Any static code analyzer generates false positives. This is the nature of the tool and it can't be helped. Of course, everybody tries to reduce the number of false positives, but you can't make it zero. In order not to get the same false positives again and again, a good tool provides you with a mechanism to suppress them. You can simply mark a message with "false positive" and thus tell the analyzer not to generate it at the next check. In PVS-Studio, it is the "Mark As False Alarm" function responsible for this. See the documentation section Suppression of false alarms for details.
Despite being very simple, this recommendation may help you to save much time. Moreover, you will stay more focused when you have fewer messages to examine.
The effective way of handling incremental analysis is to integrate it into IDE for the tool to be able to be launched automatically when compiling freshly modified files. Ideally, incremental analysis should be run by all the developers currently working on the code base on their computers. In this case, many bugs will be detected and fixed before the code gets into the version control system. This practice greatly reduces the "cost of bug fixes". PVS-Studio supports the incremental analysis mode.
If you for some reason cannot install the analyzer on all the developers' computers, you may check the code once in several days. In order not to get a pile of messages referring to old files, static analysis tools provide the option "check files modified in the last N days". You can set it to 3 days, for example. Although from the technical viewpoint nothing prevents you from setting this parameter to any number (say, 7 or 10 days), we don't recommend you to do that. When you check the code just once in 10 days, you repeat the "occasional use of the tool" mistake. You see, if a bug is added today, found by testers tomorrow, described in the bug-tracker the day after tomorrow, and fixed in 5 days, running analysis once in 10 days will be useless.

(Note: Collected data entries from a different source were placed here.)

(* ===== verification/GtpMessages.v ===== *)
(** * The GTPv2-C messages

    The classes of [src/gtpv2c/msg_gtpv2c.hpp], as tables of their members, of
    their overloads of [get] and [set], of the vectors [set(bearer_context)] adds
    to, of the constructors of the bearer contexts from a [bearer_context], and of
    the members copied by the copy constructor and swapped by [operator=]; and the
    rows of the constructors of [gtpv2c_msg] ([src/gtpv2c/3gpp_29.274.cpp]).
    [GtpContainer] interprets them. *)
From S2P Require Import Prelude PaaDynamic GtpTlv GtpScalar GtpIdentity GtpLocation GtpAddress GtpOptions GtpIe GtpCore Gtpv2cStack Container GtpContainer.
From Stdlib Require Import ZArith String.
From stdpp Require Import base numbers list strings.
Open Scope Z_scope.

Definition RAT_TYPE_E_UTRAN : Z := 1.
Lemma message_conveyed (j : junk) (M : message) (c : container) :
  M ∈ sent_messages -> sendable j M c ->
  exists m, message_of j M c = Val m /\
  forall (tail : list gtp_build_op) (fuel : nat) (port : Z),
    Forall build_op_ok tail -> build_ies tail = [] ->
    8 + ies_length (gies m) < 2 ^ 16 -> (ies_size (gies m) < fuel)%nat ->
    let m1 := foldl gtp_build_step m tail in
    exists b m' ins m2 c', gtpv2c_msg_dump_to m1 = Val (b, m') /\ Z.of_nat (length b) = 4 + gh_message_length (ghdr m1) /\
      gtpv2c_msg_load_from fuel (mk_gtpv2c_msg gtpv2c_msg_header_init port []) (istream_of b) = Val (m2, ins) /\
      ghdr m2 = ghdr m1 /\ is_data ins = [] /\
      message_to_container (mg_class M) m2 (new_container (mg_class M)) = Val c' /\ received M c c'.
Proof.
  intros HM Hs. pose proof (sent_messages_ok M HM) as Hok. unfold message_ok in Hok.
  rewrite !andb_true_iff, forallb_forall, bool_decide_eq_true in Hok. destruct Hok as [[Hslots Hb] Hnd].
  destruct (builds_received (mg_class M) Hslots j c (mg_builds M)) as (l & l0 & E & Hw & Hto); [|done|done|].
  { apply Forall_forall. intros b Hb'. apply Hb. by apply list_elem_of_In. }
  unfold message_of. rewrite E. eexists. split; [reflexivity|]. intros tail fuel port Ht Htn Hlen Hf.
  assert (gies (gtp_build (OpSetMessageType (mg_type M) :: (OpAddIe <$> l))) = l) as Em.
  { unfold gtp_build. rewrite build_gies. change (build_ies (OpSetMessageType _ :: ?x)) with (build_ies x). by rewrite build_ies_add. }
  rewrite Em in Hlen, Hf.
  destruct (wire_load (mg_type M) l l0 tail fuel port Hw Ht Htn Hlen Hf) as (b & m' & ins & E1 & E2 & E3 & E4).
  destruct (Hto (new_container (mg_class M))) as (c' & Ec & _ & Hf' & Hx & _); [by intros s _|].
  eexists b, m', ins, (mk_gtpv2c_msg _ port l0), c'. repeat (split; [done|]). split.
  - intros s Hin. rewrite Hf' by done. cbn [new_container ct_fields]. rewrite slot_get_init.
    destruct (slot_get s (ct_fields c)); done.
  - intros s n rows Hin. destruct (Hx s n rows Hin) as (cc & xs' & Ecc & Ex & HF). exists cc. split; [done|].
    rewrite Ex. unfold contexts_at at 2, new_container. cbn [ct_fields ct_lists].
    replace (if slot_present s _ then _ else _) with (@nil (fields value)); [done|]. by destruct (slot_present _ _).
Qed.

(** C22 What one node puts in a container that can be sent ([sendable]) is what
    its peer finds.  For every message that has a constructor, the constructor
    succeeds; when the message is not longer than its length field can say, then
    whatever TEID and sequence number the stack gives it, it is written on the
    octets it announces, the peer loads it with the same header, and
    [to_core_type] fills an initial container in which every member sent reads
    as in the sender's, the vectors of bearer contexts correspond one to one,
    and every other member is absent.
    [sendable] asks that the members the constructor always sends are present,
    and of each member it sends that the value is one its element conveys
    ([core_wf]: the fields fit their widths) and that the class of the receiver
    overrides [set] for it; a bearer context has at least one element and fits
    its length field.  [core_wf] leaves out what the encodings do not convey:
    the flow QoS, the bearer TFT, the bearer flags, the extended PCO, the
    RAN/NAS cause, an IPv6 address in an IP-address element, an MSISDN of 15
    digits, a location with a routing area, location area or macro eNodeB, and a
    cause Mandatory IE incorrect or with an offending element.  The [set]s leave
    out the members of [unreceivable_elements], among them the recovery counter
    of an echo. *)
Theorem message_container_roundtrip (j : junk) (M : message) (c : container) :
  M ∈ sent_messages -> sendable j M c ->
  exists m, message_of j M c = Val m /\
  forall (tail : list gtp_build_op) (fuel : nat) (port : Z),
    Forall build_op_ok tail -> build_ies tail = [] ->
    8 + ies_length (gies m) < 2 ^ 16 -> (ies_size (gies m) < fuel)%nat ->
    let m1 := foldl gtp_build_step m tail in
    exists b m' ins m2 c', gtpv2c_msg_dump_to m1 = Val (b, m') /\ Z.of_nat (length b) = 4 + gh_message_length (ghdr m1) /\
      gtpv2c_msg_load_from fuel (mk_gtpv2c_msg gtpv2c_msg_header_init port []) (istream_of b) = Val (m2, ins) /\
      ghdr m2 = ghdr m1 /\ is_data ins = [] /\
      message_to_container (mg_class M) m2 (new_container (mg_class M)) = Val c' /\ received M c c'.
Proof. apply message_conveyed. Qed.

(** A Create Session Request of an SGW: IMSI, the two control-plane F-TEIDs and
    a bearer context with its EBI, QoS and user-plane F-TEID. *)
Definition demo_fteid_value (t n : Z) : value := VCore (CoreFteid (mk_fteid_t 1 0 t n 16777343 (replicate 16 0))).

Definition demo_context : fields value :=
  let c := cc_class bearer_context_to_be_created_within_create_session_request in
  set_all (c_width c)
    [((Mask GTPV2C_BEARER_CONTEXT_TO_BE_CREATED_WITHIN_CREATE_SESSION_REQUEST_PR_IE_EPS_BEARER_ID, "eps_bearer_id"),
      VCore (CoreEbi (mk_ebi_t 5)));
     ((Mask GTPV2C_BEARER_CONTEXT_TO_BE_CREATED_WITHIN_CREATE_SESSION_REQUEST_PR_IE_BEARER_LEVEL_QOS, "bearer_level_qos"),
      VCore (CoreBearerQos (mk_bearer_qos_t 1 15 0 9 1000 2000 0 0)));
     ((Mask GTPV2C_BEARER_CONTEXT_TO_BE_CREATED_WITHIN_CREATE_SESSION_REQUEST_PR_IE_S5_S8_U_SGW_FTEID, "s5_s8_u_sgw_fteid"),
      demo_fteid_value 4 77)] (class_init c).

Definition demo_request : container :=
  let mc := gtpv2c_create_session_request in
  let w := c_width (mc_class mc) in
  add_context w (Mask GTPV2C_CREATE_SESSION_REQUEST_PR_IE_BEARER_CONTEXTS_TO_BE_CREATED, "bearer_contexts_to_be_created") demo_context
    (mk_container
      (set_all w
        [((Mask GTPV2C_CREATE_SESSION_REQUEST_PR_IE_IMSI, "imsi"), VCore (CoreImsi (mk_imsi_t [18; 52; 86; 120; 144; 33; 67; 245] 15)));
         ((Mask GTPV2C_CREATE_SESSION_REQUEST_PR_IE_SENDER_FTEID_FOR_CONTROL_PLANE, "sender_fteid_for_cp"), demo_fteid_value 6 48879);
         ((Mask GTPV2C_CREATE_SESSION_REQUEST_PR_IE_PGW_S5S8_ADDRESS_FOR_CONTROL_PLANE, "pgw_s5s8_address_for_cp"), demo_fteid_value 7 0)]
        (class_init (mc_class mc))) ∅).

Lemma absent_row r f : slot_get (b_slot r) f = None -> slot_present (b_slot r) f = false -> b_required r = false -> row_sendable r f.
Proof. intros E. unfold row_sendable. by rewrite E. Qed.

Lemma present_row r f v : slot_get (b_slot r) f = Some (VCore v) -> core_wf v -> kind_of (VCore v) = b_kind r -> row_sendable r f.
Proof. intros E. unfold row_sendable. by rewrite E. Qed.

(** A concrete row: absent, or with a value that fits. *)
Ltac row_tac :=
  first
  [ apply absent_row; vm_compute; reflexivity
  | eapply present_row; [vm_compute; reflexivity| |reflexivity];
    unfold core_wf, bcd_wf, fteid_parts_ok, fits; repeat split; try reflexivity; vm_compute; intuition discriminate ].

Lemma demo_request_sendable : sendable demo_junk create_session_request_message demo_request.
Proof.
  unfold sendable, create_session_request_message. cbn [mg_builds mg_class].
  unfold create_session_request_build1, create_session_request_build2. cbn [app].
  repeat (apply Forall_cons; split; [first [split; [row_tac|intros _; vm_compute; reflexivity]|idtac]|]).
  - split.
    + unfold create_session_request_bearer_contexts_to_be_created_rows. repeat (apply Forall_cons; split; [row_tac|]). by apply Forall_nil.
    + eexists. split; [vm_compute; reflexivity|]. vm_compute. split; reflexivity.
  - by apply Forall_nil.
  - cbn [build_sendable]. replace (contexts_at _ _) with (@nil (fields value)) by (vm_compute; reflexivity). by apply Forall_nil.
  - by apply Forall_nil.
Qed.
(* ===== verification/PfcpScalar.v ===== *)
(** * PFCP elements of one value or of flags

    [src/pfcp/3gpp_29.244.hpp] with the core types of
    [src/common/3gpp_29.244.h].  For every class [pfcp_X_ie]:
    [pfcp_X_of_core] is the constructor from the core type, [pfcp_X_of_tlv] the
    one from a TLV, [pfcp_X_to_core], [pfcp_X_dump_to] and [pfcp_X_load_from]
    its methods. *)
From S2P Require Import Prelude Stream PfcpTlv.
From Stdlib Require Import ZArith Lia.
From stdpp Require Import base numbers tactics list.
Open Scope Z_scope.

Definition PFCP_IE_CAUSE : Z := 19.
Definition PFCP_IE_SOURCE_INTERFACE : Z := 20.
Definition PFCP_IE_GATE_STATUS : Z := 25.
Definition PFCP_IE_QER_CORRELATION_ID : Z := 28.
Definition PFCP_IE_PRECEDENCE : Z := 29.
Definition PFCP_IE_TIME_THRESHOLD : Z := 32.
Definition PFCP_IE_MONITORING_TIME : Z := 33.
Definition PFCP_IE_SUBSEQUENT_TIME_THRESHOLD : Z := 35.
Definition PFCP_IE_INACTIVITY_DETECTION_TIME : Z := 36.
Definition PFCP_IE_REPORTING_TRIGGERS : Z := 37.
Definition PFCP_IE_REPORT_TYPE : Z := 39.
Definition PFCP_IE_OFFENDING_IE : Z := 40.
Definition PFCP_IE_DESTINATION_INTERFACE : Z := 42.
Definition PFCP_IE_UP_FUNCTION_FEATURES : Z := 43.
Definition PFCP_IE_APPLY_ACTION : Z := 44.
Definition PFCP_IE_PACKET_DETECTION_RULE_ID : Z := 56.
Definition PFCP_IE_URR_ID : Z := 81.
Definition PFCP_IE_BAR_ID : Z := 88.
Definition PFCP_IE_CP_FUNCTION_FEATURES : Z := 89.
Definition PFCP_IE_OUTER_HEADER_REMOVAL : Z := 95.
Definition PFCP_IE_RECOVERY_TIME_STAMP : Z := 96.
Definition PFCP_IE_NODE_REPORT_TYPE : Z := 101.
Definition PFCP_IE_FAR_ID : Z := 108.
Definition PFCP_IE_QER_ID : Z := 109.
Definition PFCP_IE_USER_PLANE_INACTIVITY_TIMER : Z := 117.
Definition PFCP_IE_QFI : Z := 124.

(** An element of one value: the octets are read back as they were written. *)
Ltac scalar_codec load :=
  let c := fresh "c" in let Hc := fresh in intros ? ? c Hc; do 3 eexists; split; [reflexivity|];
  split; [by apply pfcp_tlv_ok_of|]; split; [reflexivity|]; split; [reflexivity|]; intros ? ?; eexists;
  cbn [pie_load_from pie_of_tlv pie_tlv pie_to_core]; unfold load;
  (split; [etrans; [by apply with_length_of|]; stream_norm; stream_step ltac:(exact Hc); reflexivity|]);
  by destruct c.
#[export] Instance pfcp_node_id_class : PfcpIe pfcp_node_id_ie node_id_t := {|
  pie_tlv := pfcp_node_id_tlv; pie_of_core h b := Val (pfcp_node_id_of_core b); pie_to_core := pfcp_node_id_to_core;
  pie_of_tlv := pfcp_node_id_of_tlv; pie_dump_to := pfcp_node_id_dump_to; pie_load_from := pfcp_node_id_load_from;
|}.

(** An IPv4 address, an IPv6 address or a name, and nothing else. *)
Inductive pfcp_node_id_ok : node_id_t -> Prop :=
| node_id_ok_v4 a : fits 32 a -> pfcp_node_id_ok (mk_node_id NODE_ID_TYPE_IPV4_ADDRESS a 0 0 0 "")
| node_id_ok_v6 a b c d : fits 32 a -> fits 32 b -> fits 32 c -> fits 32 d ->
    pfcp_node_id_ok (mk_node_id NODE_ID_TYPE_IPV6_ADDRESS a b c d "")
| node_id_ok_fqdn s : name_ok (chars s) -> pfcp_node_id_ok (mk_node_id NODE_ID_TYPE_FQDN 0 0 0 0 s).

Ltac node_id_load :=
  cbn [pie_load_from pie_of_tlv pie_tlv pfcp_node_id_class]; unfold pfcp_node_id_load_from; stream_norm; stream_step done;
  flag_eval.

#[export] Instance pfcp_node_id_codec : PfcpCodec pfcp_node_id_ie node_id_t PFCP_IE_NODE_ID pfcp_node_id_ok as_sent.
Proof.
  intros h h' _ [a Ha | a b c d Ha Hb Hc Hd | s Hs].
  - eexists _, (0 :: ipv4_address_dump_to a), _. split; [reflexivity|]. split; [tlv_by_cases|]. do 2 (split; [reflexivity|]).
    intros h'' rest. eexists. split; [node_id_load; rewrite read_ipv4 by done; reflexivity|split; reflexivity].
  - eexists _, (1 :: in6_octets a b c d), _. split; [reflexivity|]. split; [tlv_by_cases|]. do 2 (split; [reflexivity|]).
    intros h'' rest. eexists.
    split; [node_id_load; rewrite (read_ipv6 _ (in6_octets a b c d)) by (done || apply length_heap_chars); reflexivity|].
    split; [reflexivity|].
    etrans; [|exact (f_equal (fun '(a, b, c, d) => mk_node_id 1 a b c d "") (in6_words_octets a b c d Ha Hb Hc Hd))]. reflexivity.
  - destruct (pfcp_labels_roundtrip h' (chars s) Hs) as (dt & Ed & Elen & Es). pose proof Hs as (_ & Hlen & _).
    assert (pfcp_add_length (Z.of_nat (length (chars s)) + 1) (pfcp_tlv_of PFCP_IE_NODE_ID 1) =
            pfcp_tlv_of PFCP_IE_NODE_ID (1 + Z.of_nat (length dt))) as Et
      by (rewrite pfcp_add_length_of by lia; f_equal; lia).
    exists (mk_pfcp_node_id_ie (pfcp_tlv_of PFCP_IE_NODE_ID (1 + Z.of_nat (length dt))) 2 0 in6addr_any (chars s)), (2 :: dt).
    eexists. split; [by rewrite <- Et|]. split; [apply pfcp_tlv_ok_of; [done|lia]|].
    split; [unfold pie_dump_to, pfcp_node_id_class, pfcp_node_id_dump_to, pfcp_node_id_octets; cbn; by rewrite Ed|].
    split; [cbn [pie_tlv pfcp_node_id_class pfcp_node_id_tlv]; rewrite pfcp_tlv_of_length by (unfold fits; lia); simpl; lia|].
    intros h'' rest. exists (mk_pfcp_node_id_ie (pfcp_tlv_of PFCP_IE_NODE_ID (1 + Z.of_nat (length dt))) 2 (h'' 1%nat)
      (heap_chars (fun k => h'' (2 + k)%nat) 16) (chars s)).
    split; [|split; [reflexivity|]].
    2: { unfold as_sent. cbn [pie_to_core pfcp_node_id_class]. unfold pfcp_node_id_to_core.
         cbn [pfcp_node_id_u1 pfcp_node_id_fqdn]. by rewrite string_of_chars_chars. }
    cbn [pie_load_from pie_of_tlv pie_tlv pfcp_node_id_class]. unfold pfcp_node_id_load_from. stream_norm. stream_step done.
    change (nid_type 2 =? NODE_ID_TYPE_IPV4_ADDRESS) with false. change (nid_type 2 =? NODE_ID_TYPE_IPV6_ADDRESS) with false.
    change (nid_type 2 =? NODE_ID_TYPE_FQDN) with true. cbv match.
    cbn [pfcp_node_id_of_tlv pfcp_node_id_tlv]. rewrite pfcp_tlv_of_length by (unfold fits; lia).
    rewrite wrapu_id by (unfold fits; lia). replace (1 + Z.of_nat (length dt) - 1) with (Z.of_nat (length dt)) by lia.
    replace (_ =? 0) with false by lia. rewrite read_string_app. cbn. by rewrite Es.
Qed.

(** ** Outer Header Creation

    [to_core_type] copies every member, also those the description does not
    announce, which [load_from] leaves as the memory was. *)
Record outer_header_creation_t := mk_outer_header_creation_t {
  ohc_description : Z; ohc_teid : Z; ohc_ipv4_address : Z; ohc_ipv6_address : list Z; ohc_port_number : Z }.
Record pfcp_outer_header_creation_ie := mk_pfcp_outer_header_creation_ie {
  pfcp_ohc_tlv : pfcp_tlv; pfcp_ohc_description : Z; pfcp_ohc_teid : Z; pfcp_ohc_ipv4_address : Z;
  pfcp_ohc_ipv6_address : list Z; pfcp_ohc_port_number : Z }.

But the capability of checking the code once in two or three days may appear very useful. PVS-Studio supports this option - see the settings command "Check only Files Modified In".
Regardless of whether or not you use incremental analysis on every developer's computer, a very useful practice is to perform a complete run of the analyzer on the whole code base every night. A highly important capability of the tool is therefore the capability of command line launch, which is of course supported in PVS-Studio.
Let's once again enumerate the tips on how to enhance efficiency of static code analysis:
- Mark false positives to get fewer messages to study the next time.
- Use incremental analysis (automated check of freshly recompiled files).
- Check files modified in the last several days.
- Set the static analyzer to run every night on the build server.
If you follow all the four recommendations, you'll get the highest payback from investing into static analysis tools. Of course, it sometimes cannot be achieved due to various reasons, but you should certainly strive for it.